Chronic allograft nephropathy (CAN) represents a frequent and irreversible cause of long-term renal graft loss. TGF-beta1 is a key profibrogenic cytokine associated with CAN pathogenesis. Because of clinical diagnostic inaccuracy, protocol biopsy has been suggested to be a beneficial method for early CAN detection. Protocol core biopsy was carried out in 67 consecutive cyclosporine-based immunosuppression-treated kidney transplant recipients with stable renal function 12 months after renal transplantation. Biopsy specimens were analyzed morphologically according to Banff-97' criteria and immunohistologically for TGF-beta1 staining. The data obtained were correlated with plasma TGF-beta1 levels and clinical data. CAN (grade I-III) was found in 51 patients (76 %). CAN grade I was found to be the most frequent one (44 %). A normal finding within the graft was made in only 12 patients (18 %). Clinically silent acute rejection Banff IA was present in 4 patients (6 %). In 8 patients (12 %) with CAN, borderline changes were present. We found a significant correlation between CAN grade and creatinine clearance, as measured by the Cockroft-Gault formula (p<0.01) as well as body mass index (p<0.01). There was a significant correlation between chronic vasculopathy (Banff cv) and creatinine clearance, and between the degree of TGF-beta1 staining and chronic vasculopathy (p<0.01). There were no relations between morphological findings and TGF-beta1 plasma levels, cyclosporine levels, plasma lipids, HLA-mismatches, panel reactive antibodies (PRA), proteinuria, and the donor's age. In conclusion, CAN is a frequent finding in protocol kidney graft biopsies 12 months after transplantation. TGF-beta1 tissue expression is linked with chronic vasculopathy.

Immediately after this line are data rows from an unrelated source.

(* ===== verification/Virtio.v ===== *)
(** * kernel/virtio_disk.c: the disk driver

    The descriptors, the rings and the driver's bookkeeping are [vdisk]
    (State.v), with the writes to the device's registers in order. The device itself
    is not part of the sources: [VirtioBlk] says what the virtio specification
    promises of it. *)

From Stdlib Require Import ZArith Lia.
From stdpp Require Import base numbers gmap strings countable tactics list.
From S2P Require Import Prelude Machine CString State Spinlock Kalloc Vm Sched Sleeplock Bio.

Definition NUM : Z := 8.
Definition VRING_DESC_F_NEXT : Z := 1.
Definition VRING_DESC_F_WRITE : Z := 2.
Definition VIRTIO_BLK_T_IN : Z := 0.
Definition VIRTIO_BLK_T_OUT : Z := 1.

(** Registers of the device (kernel/virtio.h). *)
Definition VIRTIO_MMIO_DRIVER_FEATURES : Z := 0x20.
Definition VIRTIO_MMIO_GUEST_PAGE_SIZE : Z := 0x28.
Definition VIRTIO_MMIO_QUEUE_SEL : Z := 0x30.
Definition VIRTIO_MMIO_QUEUE_NUM : Z := 0x38.
Definition VIRTIO_MMIO_QUEUE_PFN : Z := 0x40.
Definition VIRTIO_MMIO_QUEUE_NOTIFY : Z := 0x50.
Definition VIRTIO_MMIO_INTERRUPT_ACK : Z := 0x64.
Definition VIRTIO_MMIO_STATUS : Z := 0x70.

(** Bits of the status register, and features the driver does not want. *)
Definition VIRTIO_CONFIG_S_ACKNOWLEDGE : Z := 1.
Definition VIRTIO_CONFIG_S_DRIVER : Z := 2.
Definition VIRTIO_CONFIG_S_DRIVER_OK : Z := 4.
Definition VIRTIO_CONFIG_S_FEATURES_OK : Z := 8.
Definition unwanted : list Z := [5; 7; 11; 12; 27; 29; 28].

#[global] Instance vdesc_inhabited : Inhabited vdesc := populate (mkDesc VNull 0 0 0).
#[global] Instance vreq_inhabited : Inhabited vreq := populate (mkReq 0 0 0).

Definition get_disk : M vdisk_t := gets vdisk.
Definition upd_disk (f : vdisk_t → vdisk_t) : M unit := modify (λ s, set_vdisk (f (vdisk s)) s).
Definition upd_desc (i : Z) (f : vdesc → vdesc) : M unit :=
  upd_disk (λ d, set_dk_desc (alter f (Z.to_nat i) (dk_desc d)) d).

(** [*R(r) = v]: registers have 32 bits. *)
Definition write_reg (r v : Z) : M unit :=
  upd_disk (λ d, set_dk_mmio (dk_mmio d ++ [mkMmio r (u32 v) (dk_avail_idx d)]) d).

(** The device registers virtio_disk_init() reads, and where the linker put
    disk.pages. *)
Record virtio_regs := mkVregs {
  vr_magic : Z; vr_version : Z; vr_device_id : Z; vr_vendor_id : Z; vr_features : Z; vr_queue_num_max : Z;
  vr_pages : Z }.

Section virtio.
Context `{Env}.

Definition virtio_disk_init (regs : virtio_regs) : M unit :=
  initlock LkVdisk;;
  if negb (vr_magic regs =? 0x74726976) || negb (vr_version regs =? 1) ||
     negb (vr_device_id regs =? 2) || negb (vr_vendor_id regs =? 0x554d4551)
  then panic "could not find virtio disk"
  else
    let status := VIRTIO_CONFIG_S_ACKNOWLEDGE in
    write_reg VIRTIO_MMIO_STATUS status;;
    let status := Z.lor status VIRTIO_CONFIG_S_DRIVER in
    write_reg VIRTIO_MMIO_STATUS status;;
    let features := foldl (λ f bit, Z.ldiff f (Z.shiftl 1 bit)) (vr_features regs) unwanted in
    write_reg VIRTIO_MMIO_DRIVER_FEATURES features;;
    let status := Z.lor status VIRTIO_CONFIG_S_FEATURES_OK in
    write_reg VIRTIO_MMIO_STATUS status;;
    let status := Z.lor status VIRTIO_CONFIG_S_DRIVER_OK in
    write_reg VIRTIO_MMIO_STATUS status;;
    write_reg VIRTIO_MMIO_GUEST_PAGE_SIZE PGSIZE;;
    write_reg VIRTIO_MMIO_QUEUE_SEL 0;;
    let max := vr_queue_num_max regs in
    if max =? 0 then panic "virtio disk has no queue 0"
    else if max <? NUM then panic "virtio disk max queue too short"
    else
      write_reg VIRTIO_MMIO_QUEUE_NUM NUM;;
      upd_disk (λ d, set_dk_dev_ring (replicate 8 0) (set_dk_dev_idx 0
        (set_dk_avail_ring (replicate 8 0) (set_dk_avail_idx 0
          (set_dk_desc (replicate 8 (mkDesc VNull 0 0 0)) d)))));;
      write_reg VIRTIO_MMIO_QUEUE_PFN (Z.shiftr (vr_pages regs) 12);;
      upd_disk (set_dk_free (replicate 8 true)).

Definition alloc_desc : M Z :=
  r ← for_each (seq 0 8) (λ i,
    d ← get_disk;
    if nth i (dk_free d) false then
      upd_disk (λ d, set_dk_free (<[i := false]> (dk_free d)) d);;
      mret (Some (Z.of_nat i))
    else mret None);
  mret (match r with Some i => i | None => -1 end).

Definition free_desc (i : Z) : M unit :=
  if NUM <=? i then panic "free_desc 1"
  else
    d ← get_disk;
    if nth (Z.to_nat i) (dk_free d) false then panic "free_desc 2"
    else
      upd_desc i (λ _, mkDesc VNull 0 0 0);;
      upd_disk (λ d, set_dk_free (<[Z.to_nat i := true]> (dk_free d)) d);;
      wakeup (Some ChDiskFree).

(** A chain has at most [NUM] descriptors. *)
Definition free_chain (i : Z) : M unit :=
  loop (S (Z.to_nat NUM)) (λ i,
    d ← get_disk;
    let x := dk_desc d !!! Z.to_nat i in
    free_desc i;;
    if negb (Z.land (d_flags x) VRING_DESC_F_NEXT =? 0) then mret (inl (d_next x))
    else mret (inr tt)) i.

Definition alloc3_desc : M (option (Z * Z * Z)) :=
  i0 ← alloc_desc;
  if i0 <? 0 then mret None
  else
    i1 ← alloc_desc;
    if i1 <? 0 then free_desc i0;; mret None
    else
      i2 ← alloc_desc;
      if i2 <? 0 then free_desc i0;; free_desc i1;; mret None
      else mret (Some (i0, i1, i2)).

(** Formatting the three descriptors and offering the chain to the device. *)
Definition submit (b : nat) (write : bool) (sector : Z) (idx : Z * Z * Z) : M unit :=
  let '(i0, i1, i2) := idx in
  upd_disk (λ d, set_dk_ops (<[Z.to_nat i0 :=
    mkReq (if write then VIRTIO_BLK_T_OUT else VIRTIO_BLK_T_IN) 0 sector]> (dk_ops d)) d);;
  upd_desc i0 (λ _, mkDesc (VOp (Z.to_nat i0)) 16 VRING_DESC_F_NEXT i1);;
  upd_desc i1 (λ _, mkDesc (VData b) BSIZE
    (Z.lor (if write then 0 else VRING_DESC_F_WRITE) VRING_DESC_F_NEXT) i2);;
  upd_disk (λ d, set_dk_info_status (updZ (dk_info_status d) i0 0xff) d);;
  upd_desc i2 (λ _, mkDesc (VStatus (Z.to_nat i0)) 1 VRING_DESC_F_WRITE 0);;
  upd_buf b (set_b_disk true);;
  upd_disk (λ d, set_dk_info_b (<[Z.to_nat i0 := Some b]> (dk_info_b d)) d);;
  upd_disk (λ d, set_dk_avail_ring (updZ (dk_avail_ring d) (dk_avail_idx d mod NUM) i0) d);;
  upd_disk (λ d, set_dk_avail_idx (u16 (dk_avail_idx d + 1)) d).

Definition virtio_disk_rw (b : nat) (write : bool) : M unit :=
  x ← get_buf b;
  let sector := u32 (b_blockno x * (BSIZE / 512)) in
  acquire LkVdisk;;
  idx ← loop fuel (λ _ : unit,
    r ← alloc3_desc;
    match r with
    | Some idx => mret (inr idx)
    | None => sleep ChDiskFree LkVdisk;; mret (inl tt)
    end) tt;
  submit b write sector idx;;
  write_reg VIRTIO_MMIO_QUEUE_NOTIFY 0;;
  loop fuel (λ _ : unit,
    x ← get_buf b;
    if b_disk x then
      sleep (ChBuf b) LkVdisk;;
      mret (inl tt)
    else mret (inr tt)) tt;;
  let i0 := idx.1.1 in
  upd_disk (λ d, set_dk_info_b (<[Z.to_nat i0 := None]> (dk_info_b d)) d);;
  free_chain i0;;
  release LkVdisk.

(** The device completes at most [NUM] requests between two runs of the
    handler. *)
Definition virtio_disk_intr : M unit :=
  acquire LkVdisk;;
  d ← get_disk;
  write_reg VIRTIO_MMIO_INTERRUPT_ACK (Z.land (dk_isr d) 3);;
  loop (S (Z.to_nat NUM)) (λ _ : unit,
    d ← get_disk;
    if dk_used_idx d =? dk_dev_idx d then mret (inr tt)
    else
      let id := nthZ (dk_dev_ring d) (dk_used_idx d mod NUM) in
      if negb (nthZ (dk_info_status d) id =? 0) then panic "virtio_disk_intr status"
      else
        match dk_info_b d !!! Z.to_nat id with
        | None => panic "null pointer"
        | Some b =>
            upd_buf b (set_b_disk false);;
            wakeup (Some (ChBuf b));;
            upd_disk (λ d, set_dk_used_idx (u16 (dk_used_idx d + 1)) d);;
            mret (inl tt)
        end) tt;;
  release LkVdisk.
End virtio.

(** ** The device

    What the virtio specification (version 1.1, sections 2.6, 3.1, 4.2 and 5.2)
    says a block device does. It speaks about sectors of 512 bytes. *)
Definition SECTOR : Z := 512.

Definition sector (s : kstate) (n : Z) : list Z :=
  take (Z.to_nat SECTOR) (drop (Z.to_nat (SECTOR * (n mod 2))) (dblock s (n / 2))).

(** The disk consists of whole blocks. *)
Definition sized (s : kstate) : Prop := ∀ k, length (dblock s k) = Z.to_nat BSIZE.

Definition wrote (d : vdisk_t) (r v : Z) : Prop := ∃ e, e ∈ dk_mmio d ∧ mw_reg e = r ∧ mw_value e = v.

(** The driver has initialised the device and given it the queue. *)
Definition set_up (d : vdisk_t) : Prop :=
  wrote d VIRTIO_MMIO_STATUS 15 ∧ wrote d VIRTIO_MMIO_QUEUE_NUM NUM ∧ ∃ pfn, wrote d VIRTIO_MMIO_QUEUE_PFN pfn.

(** The driver has notified the device of queue 0 when the index of the available
    ring had just passed entry [n]. *)
Definition told (d : vdisk_t) (n : Z) : Prop :=
  ∃ e, e ∈ dk_mmio d ∧ mw_reg e = VIRTIO_MMIO_QUEUE_NOTIFY ∧ mw_value e = 0 ∧ mw_avail e = u16 (n + 1).

(** The flags of a descriptor: is there a next one, and may the device write. *)
Definition flagged (x : vdesc) (next write : bool) : Prop :=
  Z.testbit (d_flags x) 0 = next ∧ Z.testbit (d_flags x) 1 = write.

(** A request, as a chain of three descriptors: a header of 16 bytes for the device to
    read; the data, for it to read or to write; a status byte for it to write. *)
Record blk_request (d : vdisk_t) (head : nat) (w : bool) (b : nat) (sec count : Z) (st : nat) : Prop := {
  br_chain : ∃ o i1 i2 x0 x1 x2 q,
    (dk_desc d !! head = Some x0 ∧ d_addr x0 = VOp o ∧ d_len x0 = 16 ∧ flagged x0 true false ∧ d_next x0 = Z.of_nat i1) ∧
    (dk_desc d !! i1 = Some x1 ∧ d_addr x1 = VData b ∧ d_len x1 = SECTOR * count ∧ flagged x1 true (negb w) ∧ d_next x1 = Z.of_nat i2) ∧
    (dk_desc d !! i2 = Some x2 ∧ d_addr x2 = VStatus st ∧ d_len x2 = 1 ∧ flagged x2 false true) ∧
    dk_ops d !! o = Some q ∧ q_type q = (if w then VIRTIO_BLK_T_OUT else VIRTIO_BLK_T_IN) ∧ q_reserved q = 0 ∧ q_sector q = sec;
}.

(** The request is done: the data moved, the status is 0, the head of the chain
    is on the used ring and the device wants an interrupt; nothing else changed. *)
Record served (s s' : kstate) (head : nat) (w : bool) (b : nat) (x : buf) (sec count : Z) (st : nat) : Prop := {
  sv_buf : bcache s' = if w then bcache s else <[b := set_b_data (concat (sector s <$> seqZ sec count)) x]> (bcache s);
  sv_disk : ∀ n, sector s' n = if w && (sec <=? n) && (n <? sec + count)
    then take (Z.to_nat SECTOR) (drop (Z.to_nat (SECTOR * (n - sec))) (b_data x)) else sector s n;
  sv_sized : sized s';
  sv_done : vdisk s' = set_dk_isr (Z.lor (dk_isr (vdisk s)) 1) (set_dk_dev_idx (u16 (dk_dev_idx (vdisk s) + 1))
    (set_dk_dev_ring (updZ (dk_dev_ring (vdisk s)) (dk_dev_idx (vdisk s) mod NUM) (Z.of_nat head))
      (set_dk_info_status (updZ (dk_info_status (vdisk s)) (Z.of_nat st) 0) (vdisk s))));
  sv_rest : s' = set_dlog (dlog s') (set_disk (disk s') (set_bcache (bcache s') (set_vdisk (vdisk s') s)));
}.

(** [device n] is the moment at which the device has performed entry [n] of the
    available ring. It does so once it has been told of it, for a request that is
    well formed and within its capacity. *)
Class VirtioBlk := {
  device : Z → M unit;
  capacity : Z;
  device_serves s n head w b x sec count st :
    set_up (vdisk s) → told (vdisk s) n → nthZ (dk_avail_ring (vdisk s)) (n mod NUM) = Z.of_nat head →
    blk_request (vdisk s) head w b sec count st → 0 ≤ sec → 0 ≤ count → sec + count ≤ capacity →
    sized s → bcache s !! b = Some x → length (b_data x) = Z.to_nat (SECTOR * count) →
    ∃ s', device n s = Ok tt s' ∧ served s s' head w b x sec count st;
}.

慢性移植肾肾病(CAN)是长期肾移植失败的常见且不可逆原因。转化生长因子-β1(TGF-β1)是与CAN发病机制相关的关键促纤维化细胞因子。由于临床诊断存在误差,建议采用定期活检作为早期检测CAN的有效方法。对67例接受基于环孢素免疫抑制治疗且肾功能稳定的肾移植受者在肾移植12个月后进行了定期核心活检。活检标本根据Banff-97标准进行形态学分析,并进行TGF-β1染色的免疫组织学分析。所获数据与血浆TGF-β1水平及临床数据相关联。51例患者(76%)发现有CAN(I-III级)。I级CAN最为常见(44%)。仅12例患者(18%)移植肾表现正常。4例患者(6%)存在临床无症状的急性排斥反应Banff IA。8例(12%)CAN患者存在临界变化。我们发现CAN分级与通过Cockroft-Gault公式测得的肌酐清除率(p<0.01)以及体重指数(p<0.01)之间存在显著相关性。慢性血管病变(Banff cv)与肌酐清除率之间、TGF-β1染色程度与慢性血管病变之间存在显著相关性(p<0.01)。形态学结果与TGF-β1血浆水平、环孢素水平、血脂、HLA错配、群体反应性抗体(PRA)、蛋白尿及供体年龄之间无相关性。总之,CAN是移植后12个月定期肾移植活检中的常见发现。TGF-β1组织表达与慢性血管病变相关。